Las estadísticas de niños muertos por hambre y enfermedades asociadas a ellas, que deberían manejar sus asesores, han brillado por su ausencia.
Escuchar que Kiko Gómez es asesino o no (discurso de Petro), escuchar que los políticos de la Guajira son corruptos o no (no son los únicos en Colombia), escuchar que se han esfumado las regalías (Reficar no es buen ejemplo), ya suena más a disculpas que a causas.
Las zonas habitadas por los wayúu, etnia a la que pertenezco, están fuera de la red del Estado. No existen vías de acceso y sin ellas es imposible que lleguen alimentos y se evacuen enfermos, se suministre agua potable y se exploten sus playas vírgenes y sus paisajes paradisíacos como medio de ingreso.

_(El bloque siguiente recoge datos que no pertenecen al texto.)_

(** Closing connections changes neither the pool, nor who holds what. *)
Lemma close_entries_spec l b :
  bulkConns (close_entries b l) = bulkConns b /\ b_held (close_entries b l) = b_held b /\ b_fresh (close_entries b l) = b_fresh b /\
  bulkDialing (close_entries b l) = bulkDialing b /\
  (forall i, busy (close_entries b l) i = busy b i) /\ (forall i, i ∉ l -> entry (close_entries b l) i = entry b i) /\
  (forall i, alive (close_entries b l) i = true <-> alive b i = true /\ i ∉ l).
Proof.
  revert b. induction l as [|x l IH]; intros b; cbn [close_entries fold_left].
  { repeat split; try done; [set_solver|tauto]. }
  destruct (IH (close_entry b x)) as (H1 & H2 & H3 & H4 & H5 & H6 & H7). unfold close_entries in *.
  assert (He : forall j, entry (close_entry b x) j = if j =? x then mkBulkConn (busy b x) false true else entry b j) by (intros j; apply entry_insert).
  split; [by rewrite H1|]. split; [by rewrite H2|]. split; [by rewrite H3|]. split; [by rewrite H4|]. split; [|split].
  - intros i. rewrite H5. unfold busy at 1. rewrite He. destruct (i =? x) eqn:E; [|done]. by assert (i = x) as -> by lia.
  - intros i Hi. apply not_elem_of_cons in Hi as [Hx Hi]. rewrite H6, He by done. by replace (i =? x) with false by lia.
  - intros i. rewrite H7. unfold alive. cbn [close_entry b_alive]. rewrite !bool_decide_eq_true. set_solver.
Qed.

(** An operation that takes connections out of the pool and closes them. *)
Lemma bulk_inv_drop max b l out :
  bulk_inv max b -> sublist l (bulkConns b) -> (forall i, i ∈ l -> i ∉ out) -> bulk_inv max (close_entries (with_conns b l) out).
Proof.
  intros [] Hsub Hout. destruct (close_entries_spec out (with_conns b l)) as (H1 & H2 & H3 & _ & H5 & H6 & _).
  assert (Hin : forall i, i ∈ l -> i ∈ bulkConns b) by (intros i Hi; by eapply elem_of_sublist).
  split; rewrite ?H1, ?H2, ?H3; cbn [bulkConns b_held b_fresh with_conns]; try done.
  - apply (sublist_NoDup _ _ bi_pool0 Hsub).
  - intros i Hi. rewrite H6 by auto. by apply bi_usable0, Hin.
  - intros i. rewrite H5. apply bi_busy0.
  - apply sublist_length in Hsub. unfold len in *. lia.
Qed.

El Estado no tiene ningún argumento para no civilizar el territorio. No existe presencia ni mucho menos características que puedan dar la sensación de nación y ahí es donde se quiebra el cristal.
Los wayuú fueron mucho tiempo carga para el chavismo y con la crisis venezolana se desnudó la orfandad a la que los sometió mucho tiempo el Estado colombiano. Sin una política de Estado que se interne al corazón del problema de la mano de las comunidades muy difícilmente la tragedia desaparecerá; por el contrario, se incrementará a niveles mucho más aberrantes, que desde Bogotá no alcanzan a imaginar.
Una tragedia como esta en cualquier parte del mundo tuviese preso a un ministro por lo menos, pero acá no. Los señores candidatos no la abordan con la importancia que merece un tema donde los protagonistas son los niños.